### Task prompt
Would you output the entries below only from the line containing "injection E as" through the line containing "destruct (rpol_rate_limit_retry_requires_backoff p)", exactly as they stand and with both ends included?

Saved entries
--------
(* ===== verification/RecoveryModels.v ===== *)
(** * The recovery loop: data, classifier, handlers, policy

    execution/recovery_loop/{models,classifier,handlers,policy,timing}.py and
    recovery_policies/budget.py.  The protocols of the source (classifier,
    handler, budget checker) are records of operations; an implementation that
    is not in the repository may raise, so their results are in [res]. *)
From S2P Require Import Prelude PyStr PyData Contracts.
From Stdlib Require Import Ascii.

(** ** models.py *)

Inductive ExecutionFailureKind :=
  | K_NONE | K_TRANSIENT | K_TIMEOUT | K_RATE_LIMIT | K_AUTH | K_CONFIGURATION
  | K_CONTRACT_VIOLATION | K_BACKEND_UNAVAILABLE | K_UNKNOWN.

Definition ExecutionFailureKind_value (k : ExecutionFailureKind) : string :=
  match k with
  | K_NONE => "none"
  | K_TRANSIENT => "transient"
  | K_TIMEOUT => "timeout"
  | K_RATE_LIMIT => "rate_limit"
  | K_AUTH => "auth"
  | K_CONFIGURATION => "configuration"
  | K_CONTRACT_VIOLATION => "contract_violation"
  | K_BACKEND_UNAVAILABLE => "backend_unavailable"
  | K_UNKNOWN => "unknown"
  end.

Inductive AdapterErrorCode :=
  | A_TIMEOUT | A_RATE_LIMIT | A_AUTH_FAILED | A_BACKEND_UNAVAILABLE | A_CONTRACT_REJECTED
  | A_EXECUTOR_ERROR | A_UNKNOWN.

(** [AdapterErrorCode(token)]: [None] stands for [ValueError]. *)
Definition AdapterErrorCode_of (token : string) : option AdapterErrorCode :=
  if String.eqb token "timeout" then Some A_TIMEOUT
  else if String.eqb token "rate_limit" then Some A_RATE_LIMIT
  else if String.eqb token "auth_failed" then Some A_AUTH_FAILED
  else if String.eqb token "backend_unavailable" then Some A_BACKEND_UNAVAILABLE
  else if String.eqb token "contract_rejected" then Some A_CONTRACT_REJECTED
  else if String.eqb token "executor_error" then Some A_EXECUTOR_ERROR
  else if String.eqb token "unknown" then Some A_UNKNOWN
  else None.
--------
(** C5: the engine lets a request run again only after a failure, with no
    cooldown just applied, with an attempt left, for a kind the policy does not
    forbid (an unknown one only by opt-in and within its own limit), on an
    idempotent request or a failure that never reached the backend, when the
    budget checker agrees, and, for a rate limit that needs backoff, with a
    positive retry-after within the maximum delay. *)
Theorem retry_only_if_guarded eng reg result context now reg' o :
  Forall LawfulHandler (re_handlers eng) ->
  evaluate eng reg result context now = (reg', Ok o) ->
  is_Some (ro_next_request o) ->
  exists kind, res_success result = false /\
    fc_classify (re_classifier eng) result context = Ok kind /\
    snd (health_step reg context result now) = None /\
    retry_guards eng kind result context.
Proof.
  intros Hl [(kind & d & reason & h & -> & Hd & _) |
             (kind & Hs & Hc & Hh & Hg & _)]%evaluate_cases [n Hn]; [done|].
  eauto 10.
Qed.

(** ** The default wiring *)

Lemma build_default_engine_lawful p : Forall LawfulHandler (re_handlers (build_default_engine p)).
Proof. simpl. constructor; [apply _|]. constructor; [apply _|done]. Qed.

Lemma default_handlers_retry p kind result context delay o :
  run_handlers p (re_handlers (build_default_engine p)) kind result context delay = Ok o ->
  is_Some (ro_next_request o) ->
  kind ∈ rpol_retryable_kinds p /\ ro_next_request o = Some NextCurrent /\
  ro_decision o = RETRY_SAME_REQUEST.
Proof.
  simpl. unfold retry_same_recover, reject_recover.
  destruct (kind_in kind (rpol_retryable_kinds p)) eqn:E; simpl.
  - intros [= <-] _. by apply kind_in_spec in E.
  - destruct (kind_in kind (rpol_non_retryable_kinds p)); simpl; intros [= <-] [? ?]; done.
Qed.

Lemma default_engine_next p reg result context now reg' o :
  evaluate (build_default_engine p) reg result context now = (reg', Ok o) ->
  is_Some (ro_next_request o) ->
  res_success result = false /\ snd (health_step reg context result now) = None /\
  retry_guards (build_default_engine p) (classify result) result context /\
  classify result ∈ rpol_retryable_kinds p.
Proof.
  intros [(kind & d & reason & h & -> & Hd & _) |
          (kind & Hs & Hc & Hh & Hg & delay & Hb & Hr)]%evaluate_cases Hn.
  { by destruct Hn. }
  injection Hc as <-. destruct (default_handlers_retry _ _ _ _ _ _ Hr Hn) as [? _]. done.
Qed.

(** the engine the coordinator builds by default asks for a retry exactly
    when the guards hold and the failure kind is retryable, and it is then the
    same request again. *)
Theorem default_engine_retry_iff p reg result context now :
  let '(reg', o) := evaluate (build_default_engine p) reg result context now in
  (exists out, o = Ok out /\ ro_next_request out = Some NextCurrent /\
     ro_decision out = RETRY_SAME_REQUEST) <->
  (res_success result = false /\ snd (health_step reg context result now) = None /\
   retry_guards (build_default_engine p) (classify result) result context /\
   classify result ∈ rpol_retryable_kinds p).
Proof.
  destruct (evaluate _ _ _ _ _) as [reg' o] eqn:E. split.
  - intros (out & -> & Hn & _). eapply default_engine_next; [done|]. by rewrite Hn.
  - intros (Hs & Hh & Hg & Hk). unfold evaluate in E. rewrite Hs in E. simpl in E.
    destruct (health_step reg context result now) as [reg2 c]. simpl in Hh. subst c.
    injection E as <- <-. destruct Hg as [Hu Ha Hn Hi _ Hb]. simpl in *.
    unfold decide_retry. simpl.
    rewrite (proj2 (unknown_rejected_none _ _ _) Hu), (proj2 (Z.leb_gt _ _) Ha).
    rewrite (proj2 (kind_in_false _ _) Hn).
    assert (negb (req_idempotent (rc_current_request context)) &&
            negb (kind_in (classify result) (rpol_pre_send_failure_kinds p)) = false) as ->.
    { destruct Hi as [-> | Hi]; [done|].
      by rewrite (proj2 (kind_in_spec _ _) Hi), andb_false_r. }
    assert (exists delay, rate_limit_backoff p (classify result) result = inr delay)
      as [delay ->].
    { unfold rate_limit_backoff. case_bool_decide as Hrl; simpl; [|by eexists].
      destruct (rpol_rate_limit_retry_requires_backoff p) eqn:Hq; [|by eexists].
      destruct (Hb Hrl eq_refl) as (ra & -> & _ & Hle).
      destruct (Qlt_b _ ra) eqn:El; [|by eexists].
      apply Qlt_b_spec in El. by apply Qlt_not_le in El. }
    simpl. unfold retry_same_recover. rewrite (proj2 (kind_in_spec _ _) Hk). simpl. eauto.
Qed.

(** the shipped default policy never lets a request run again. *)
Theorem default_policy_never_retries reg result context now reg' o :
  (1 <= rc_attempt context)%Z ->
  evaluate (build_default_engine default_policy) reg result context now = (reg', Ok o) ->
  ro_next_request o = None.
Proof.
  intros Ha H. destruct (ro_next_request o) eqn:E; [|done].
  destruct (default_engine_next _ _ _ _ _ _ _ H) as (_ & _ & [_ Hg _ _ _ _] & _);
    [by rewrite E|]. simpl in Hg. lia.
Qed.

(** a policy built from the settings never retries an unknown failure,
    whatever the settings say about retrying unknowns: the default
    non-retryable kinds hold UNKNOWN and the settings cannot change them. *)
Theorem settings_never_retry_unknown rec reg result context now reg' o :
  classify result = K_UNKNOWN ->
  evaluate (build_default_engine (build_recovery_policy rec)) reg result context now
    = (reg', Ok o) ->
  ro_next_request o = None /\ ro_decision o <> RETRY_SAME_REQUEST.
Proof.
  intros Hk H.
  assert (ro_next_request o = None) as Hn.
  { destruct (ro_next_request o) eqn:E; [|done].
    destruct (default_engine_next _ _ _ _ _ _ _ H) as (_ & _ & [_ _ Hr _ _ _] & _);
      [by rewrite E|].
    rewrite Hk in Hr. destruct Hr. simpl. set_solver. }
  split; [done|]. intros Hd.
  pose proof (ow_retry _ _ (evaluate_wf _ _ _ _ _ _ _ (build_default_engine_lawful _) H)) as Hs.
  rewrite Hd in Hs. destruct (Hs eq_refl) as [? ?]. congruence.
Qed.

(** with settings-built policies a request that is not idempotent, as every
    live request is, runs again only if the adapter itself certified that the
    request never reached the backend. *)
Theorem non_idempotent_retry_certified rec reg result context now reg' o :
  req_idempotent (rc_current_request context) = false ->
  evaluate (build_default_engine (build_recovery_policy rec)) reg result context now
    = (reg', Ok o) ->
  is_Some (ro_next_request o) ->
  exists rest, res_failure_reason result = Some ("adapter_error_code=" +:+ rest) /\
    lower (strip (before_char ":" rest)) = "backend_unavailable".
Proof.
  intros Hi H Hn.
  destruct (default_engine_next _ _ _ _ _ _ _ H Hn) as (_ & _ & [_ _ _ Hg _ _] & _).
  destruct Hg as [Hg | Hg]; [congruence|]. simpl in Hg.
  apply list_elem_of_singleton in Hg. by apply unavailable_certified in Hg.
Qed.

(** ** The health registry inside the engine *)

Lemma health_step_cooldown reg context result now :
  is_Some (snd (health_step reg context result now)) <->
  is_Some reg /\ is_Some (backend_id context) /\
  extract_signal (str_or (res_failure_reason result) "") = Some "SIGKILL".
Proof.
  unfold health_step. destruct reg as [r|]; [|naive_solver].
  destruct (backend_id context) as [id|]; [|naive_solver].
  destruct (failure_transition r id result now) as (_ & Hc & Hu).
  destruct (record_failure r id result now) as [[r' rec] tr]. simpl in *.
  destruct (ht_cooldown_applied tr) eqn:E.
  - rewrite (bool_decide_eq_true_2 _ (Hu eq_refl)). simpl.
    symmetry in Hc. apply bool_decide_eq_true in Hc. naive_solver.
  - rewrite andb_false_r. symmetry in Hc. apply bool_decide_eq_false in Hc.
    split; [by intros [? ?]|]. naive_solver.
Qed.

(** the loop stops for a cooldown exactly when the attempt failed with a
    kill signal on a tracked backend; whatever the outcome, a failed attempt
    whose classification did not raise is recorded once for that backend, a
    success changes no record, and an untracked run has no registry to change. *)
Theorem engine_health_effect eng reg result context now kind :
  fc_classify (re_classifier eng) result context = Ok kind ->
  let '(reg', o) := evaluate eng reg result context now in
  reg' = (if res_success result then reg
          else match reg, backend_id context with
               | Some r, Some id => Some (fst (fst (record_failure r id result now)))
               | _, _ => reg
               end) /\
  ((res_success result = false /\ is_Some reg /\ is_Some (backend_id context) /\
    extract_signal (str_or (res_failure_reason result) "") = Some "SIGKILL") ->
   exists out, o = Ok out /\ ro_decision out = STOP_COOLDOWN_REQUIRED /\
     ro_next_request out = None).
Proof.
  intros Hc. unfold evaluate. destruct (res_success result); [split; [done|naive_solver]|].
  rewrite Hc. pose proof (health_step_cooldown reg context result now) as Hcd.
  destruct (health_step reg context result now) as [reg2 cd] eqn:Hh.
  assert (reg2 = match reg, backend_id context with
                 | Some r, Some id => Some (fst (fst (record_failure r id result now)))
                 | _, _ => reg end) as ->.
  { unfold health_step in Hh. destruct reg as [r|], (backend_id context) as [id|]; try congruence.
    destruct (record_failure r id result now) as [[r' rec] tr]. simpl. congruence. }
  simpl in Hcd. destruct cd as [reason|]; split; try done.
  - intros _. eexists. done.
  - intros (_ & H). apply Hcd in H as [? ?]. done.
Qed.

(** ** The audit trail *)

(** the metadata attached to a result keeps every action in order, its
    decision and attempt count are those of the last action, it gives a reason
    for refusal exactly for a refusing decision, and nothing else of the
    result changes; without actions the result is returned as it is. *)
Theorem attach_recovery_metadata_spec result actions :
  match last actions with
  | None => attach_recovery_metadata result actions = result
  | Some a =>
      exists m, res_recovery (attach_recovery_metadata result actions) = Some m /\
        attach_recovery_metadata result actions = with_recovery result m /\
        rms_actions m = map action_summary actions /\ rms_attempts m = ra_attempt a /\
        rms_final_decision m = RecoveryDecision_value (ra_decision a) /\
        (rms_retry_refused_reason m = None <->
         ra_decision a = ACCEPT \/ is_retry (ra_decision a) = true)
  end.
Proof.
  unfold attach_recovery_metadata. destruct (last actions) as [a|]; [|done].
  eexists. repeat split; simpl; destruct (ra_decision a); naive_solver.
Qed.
--------
### Task result
    injection E as <- <-. destruct Hg as [Hu Ha Hn Hi _ Hb]. simpl in *.
    unfold decide_retry. simpl.
    rewrite (proj2 (unknown_rejected_none _ _ _) Hu), (proj2 (Z.leb_gt _ _) Ha).
    rewrite (proj2 (kind_in_false _ _) Hn).
    assert (negb (req_idempotent (rc_current_request context)) &&
            negb (kind_in (classify result) (rpol_pre_send_failure_kinds p)) = false) as ->.
    { destruct Hi as [-> | Hi]; [done|].
      by rewrite (proj2 (kind_in_spec _ _) Hi), andb_false_r. }
    assert (exists delay, rate_limit_backoff p (classify result) result = inr delay)
      as [delay ->].
    { unfold rate_limit_backoff. case_bool_decide as Hrl; simpl; [|by eexists].
      destruct (rpol_rate_limit_retry_requires_backoff p) eqn:Hq; [|by eexists].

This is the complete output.